The avoidance of touch may be linked to the understandable fear of being seen as invasive, of transgressing boundaries, or even being accused of sexual molestation — but is there also an unspoken fear of engagement, of getting ‘too close’ to our patients, of being ‘touched’ by their suffering?
A TYPOLOGY OF TOUCH
Touch can help us as clinicians to discern, detect, and diagnose, but can also allow us to express empathy, reassurance, comfort, and presence. A study of GP’s and patients’ perceptions regarding touch revealed that all patients and most doctors believed that ‘expressive touch’ improved communication.12
‘Healing touch’ has a long history dating from classical times with the myth of Asclepius, the Greek god of medicine. Drew Leder describes the impersonal ‘objectifying touch’, and the ‘absent touch’ when technology displaces human-to-human interaction. Objectifying touch — also described as ‘procedural’ or ‘instrumental’ — is necessary, but if unaccompanied by any form of empathy or reciprocation can leave patients feeling bereft and alienated from their own bodies. Leder describes how those in the ‘kingdom of the sick’ yearn for the caring touch: ‘Ultimately, healing touch is not something the clinician does or the patient. Touch unfolds in the reciprocal space between the I-Thou relationship.’ 13 This reciprocal touch is described in the literature as ‘relational’, ‘empathic‘, ‘compassionate’, or ‘caring’.
From my lived experience as both patient and doctor, I believe it is possible to use both kinds of touch concurrently — a ‘compassionate objectivity’. A study with Canadian family doctors appears to confirm this: the GP’s viewed the physical examination as practising good medicine and that the ‘gnostic’ (intellectual, objective) elements were inextricably linked to the ‘pathic’.14
CONCLUSION
We are embodied social beings. We thrive on nurturing relationships. Touch forms a key part of those relationships in everyday life but is also a powerful form of communication for clinicians, allowing for wordless dialogue, presence, and embodied empathy. ‘Touch hunger’, a term coined by Tiffany Field, threatens our sense of being-in-the-world, our connectedness, growth, and flourishing.15 This has been greatly exacerbated by the pandemic-driven ‘social distancing’. Yet the drive for a ‘contactless’ world had been gathering pace well before the pandemic. Our tactile poverty has been intensifying with the digitalisation of our lives and pervasive technophilia. Remote consultations may be seen as advantageous: no risky physical interactions, more efficient, more convenient.

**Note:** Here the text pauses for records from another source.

(** * AF-CBR-COMPAS: the data preprocessing notebook

    A shallow embedding of [data_preprocessing.ipynb], the notebook that turns
    the ProPublica COMPAS database into [data/compas.csv] and the three
    [*_bins.csv] files, with the properties of it that the specification
    states and further properties of the code.

    Layout:
    - [Py]: the Python builtins the notebook calls ([str.split], [str.replace],
      [int], [round], [datetime.strptime], date subtraction);
    - [Pd]: the pandas operations it calls, on cells that are null, an integer,
      a float or a string;
    - [Notebook]: the cells of the notebook, in order;
    - the theorems.

    Text is ASCII text: a [string] is the sequence of its bytes, comparison
    is bytewise, and [Py] gives the builtins as they act on ASCII text (see
    [Py.isascii]).  Python itself also takes the decimal digits and the white
    space of other scripts in [int] and [strptime]; a statement that depends
    on a text not being read says that the text is ASCII.  Floats are IEEE
    binary64 numbers, as [spec_float] with precision 53 and exponent bound
    1024.

    A column has no dtype of its own here: every cell keeps the type it has,
    where pandas may store the integers of a column that also holds [NaN] as
    floats of the same value.  The order of the columns inside a table of the
    database is not fixed by the notebook; [sex] and [age] are put first.  The
    columns that [people] carries along are taken to have labels of their own,
    so that no merge has to rename a column. *)

From Stdlib Require Import ZArith List String Ascii Bool Lia Permutation Sorted.
From Stdlib Require Import Floats.SpecFloat.
Import ListNotations.

Local Open Scope string_scope.
Local Open Scope Z_scope.

(** ** Results of fallible code *)

(** The Python exceptions the notebook can raise. *)
Inductive exn : Type :=
| ValueError
| TypeError
| AttributeError
| KeyError
| OverflowError
| ZeroDivisionError.

Inductive result (A : Type) : Type :=
| Ok (a : A)
| Raise (e : exn).

Arguments Ok {A} a.
Arguments Raise {A} e.

Definition bind {A B : Type} (r : result A) (k : A -> result B) : result B :=
  match r with
  | Ok a => k a
  | Raise e => Raise e
  end.

Notation "x <- r ;; k" := (bind r (fun x => k))
  (at level 61, r at next level, right associativity).

(** A loop whose body may raise: the first exception stops it. *)
Fixpoint mapM {A B : Type} (f : A -> result B) (l : list A) : result (list B) :=
  match l with
  | [] => Ok []
  | a :: l' => b <- f a ;; bs <- mapM f l' ;; Ok (b :: bs)
  end.

Definition of_option {A : Type} (e : exn) (o : option A) : result A :=
  match o with
  | Some a => Ok a
  | None => Raise e
  end.

(** ** Python builtins *)

Module Py.

(** *** Strings *)

(** [x.split(' ')[0]]: the text before the first space, all of [x] when it has
    none. *)
Fixpoint split_space_0 (s : string) : string :=
  match s with
  | EmptyString => EmptyString
  | String c s' => if (c =? " ")%char then EmptyString else String c (split_space_0 s')
  end.

(** [s.isascii()] *)
Fixpoint isascii (s : string) : bool :=
  match s with
  | EmptyString => true
  | String c s' => (N_of_ascii c <? 128)%N && isascii s'
  end.

(** ASCII white space, as [str.strip] sees it. *)
Definition is_space (c : ascii) : bool :=
  let n := N_of_ascii c in
  ((9 <=? n) && (n <=? 13) || (28 <=? n) && (n <=? 32))%N.

Fixpoint lstrip (s : string) : string :=
  match s with
  | EmptyString => EmptyString
  | String c s' => if is_space c then lstrip s' else s
  end.

Fixpoint rstrip (s : string) : string :=
  match s with
  | EmptyString => EmptyString
  | String c s' =>
      match rstrip s' with
      | EmptyString => if is_space c then EmptyString else String c EmptyString
      | t => String c t
      end
  end.

(** [s.strip()] *)
Definition strip (s : string) : string := rstrip (lstrip s).

Definition lower_char (c : ascii) : ascii :=
  let n := N_of_ascii c in
  if ((65 <=? n) && (n <=? 90))%N then ascii_of_N (n + 32) else c.

(** [s.lower()] *)
Fixpoint lower (s : string) : string :=
  match s with
  | EmptyString => EmptyString
  | String c s' => String (lower_char c) (lower s')
  end.

(** [s.replace(old, new)] scans [s] from the left and replaces every
    occurrence of [old] that does not overlap one already replaced.  [skip]
    counts the characters of a replaced occurrence still to be passed over. *)
Fixpoint replace_from (old new : string) (skip : nat) (s : string) : string :=
  match s with
  | EmptyString => EmptyString
  | String c s' =>
      match skip with
      | S k => replace_from old new k s'
      | O =>
          if prefix old s
          then new ++ replace_from old new (String.length old - 1) s'
          else String c (replace_from old new 0 s')
      end
  end.

(** With an empty [old], Python puts [new] before every character and at the
    end. *)
Fixpoint intersperse (new s : string) : string :=
  match s with
  | EmptyString => new
  | String c s' => new ++ String c (intersperse new s')
  end.

Definition replace (old new s : string) : string :=
  match old with
  | EmptyString => intersperse new s
  | _ => replace_from old new 0 s
  end.

(** [sub in s] *)
Fixpoint contains (sub s : string) : bool :=
  prefix sub s ||
  match s with
  | EmptyString => false
  | String _ s' => contains sub s'
  end.

(** ['_'.join(parts)] *)
Definition join_underscore (parts : list string) : string :=
  String.concat "_" parts.

(** *** Integers from text *)

Definition digit_of (c : ascii) : option Z :=
  let n := N_of_ascii c in
  if ((48 <=? n) && (n <=? 57))%N then Some (Z.of_N n - 48) else None.

(** Digits of a decimal literal, where one underscore may stand between two
    digits.  [acc] is the value read so far, [after_digit] tells whether the
    previous character was a digit. *)
Fixpoint digits_from (acc : Z) (after_digit : bool) (s : string) : option Z :=
  match s with
  | EmptyString => if after_digit then Some acc else None
  | String c s' =>
      match digit_of c with
      | Some d => digits_from (10 * acc + d) true s'
      | None =>
          if (c =? "_")%char && after_digit
          then match s' with
               | EmptyString => None
               | String c' _ =>
                   match digit_of c' with
                   | Some _ => digits_from acc false s'
                   | None => None
                   end
               end
          else None
      end
  end.

(** ASCII white space, as [int] skips it around a literal: the characters
    from the tab to the carriage return, and the space. *)
Definition is_int_space (c : ascii) : bool :=
  let n := N_of_ascii c in
  ((9 <=? n) && (n <=? 13) || (n =? 32))%N.

Fixpoint skip_left (s : string) : string :=
  match s with
  | EmptyString => EmptyString
  | String c s' => if is_int_space c then skip_left s' else s
  end.

Fixpoint skip_right (s : string) : string :=
  match s with
  | EmptyString => EmptyString
  | String c s' =>
      match skip_right s' with
      | EmptyString => if is_int_space c then EmptyString else String c EmptyString
      | t => String c t
      end
  end.

(** [int(s)] for an ASCII string: white space around, an optional sign,
    decimal digits. [None] stands for the [ValueError]. *)
Definition int_of_str (s : string) : option Z :=
  match skip_right (skip_left s) with
  | String "-" t => option_map Z.opp (digits_from 0 false t)
  | String "+" t => digits_from 0 false t
  | t => digits_from 0 false t
  end.

(** *** Floats *)

Definition prec : Z := 53.
Definition emax : Z := 1024.

(** [float(z)] for an integer: the nearest binary64 number (ties to even),
    [None] when it is out of range ([OverflowError]). *)
Definition float_of_Z (z : Z) : option spec_float :=
  match binary_normalize prec emax z 0 false with
  | S754_infinity _ => None
  | f => Some f
  end.

(** The float literal [365.25], which is [1461 / 4] exactly. *)
Definition c365_25 : spec_float := binary_normalize prec emax 1461 (-2) false.

(** [x / y] on floats. Python raises on a zero divisor. *)
Definition truediv (x y : spec_float) : option spec_float :=
  match y with
  | S754_zero _ => None
  | _ => Some (SFdiv prec emax x y)
  end.

(** Round half to even of [m * 2^e], [m] a natural number. *)
Definition round_half_even (m e : Z) : Z :=
  if 0 <=? e then m * 2 ^ e
  else
    let d := 2 ^ (- e) in
    let q := m / d in
    let r := m mod d in
    match 2 * r ?= d with
    | Lt => q
    | Gt => q + 1
    | Eq => if Z.even q then q else q + 1
    end.

(** [round(x)] with one argument: the nearest integer, ties to even.  [None]
    for NaN and the infinities, on which Python raises. *)
Definition round (x : spec_float) : option Z :=
  match x with
  | S754_zero _ => Some 0
  | S754_finite s m e =>
      let n := round_half_even (Z.pos m) e in
      Some (if s then - n else n)
  | _ => None
  end.

(** *** Dates (module [datetime]) *)

Definition is_leap (year : Z) : bool :=
  (year mod 4 =? 0) && (negb (year mod 100 =? 0) || (year mod 400 =? 0)).

Definition days_before_year (year : Z) : Z :=
  let y := year - 1 in
  y * 365 + y / 4 - y / 100 + y / 400.

Definition days_in_month (year month : Z) : Z :=
  if (month =? 2) && is_leap year then 29
  else nth (Z.to_nat month) [-1; 31; 28; 31; 30; 31; 30; 31; 31; 30; 31; 30; 31] (-1).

‘Losing touch’ threatens to undermine our relationships with our patients, our professional practice, and a key element of our pedagogy. Clearly we are still in the midst of the pandemic and difficult balancing acts are being made on a daily basis between avoiding potentially harmful, or even lethal, contagion and avoiding harm to social bonds and livelihoods (blandly called ‘the economy’). My fervent hope is that once we are ‘safe’ again, the profession recognises the importance of touch in its healing repertoire and pedagogy, and does not eschew the physical examination as an integral part of practice.
The physical examination should remain a ‘touchstone’ of general practice.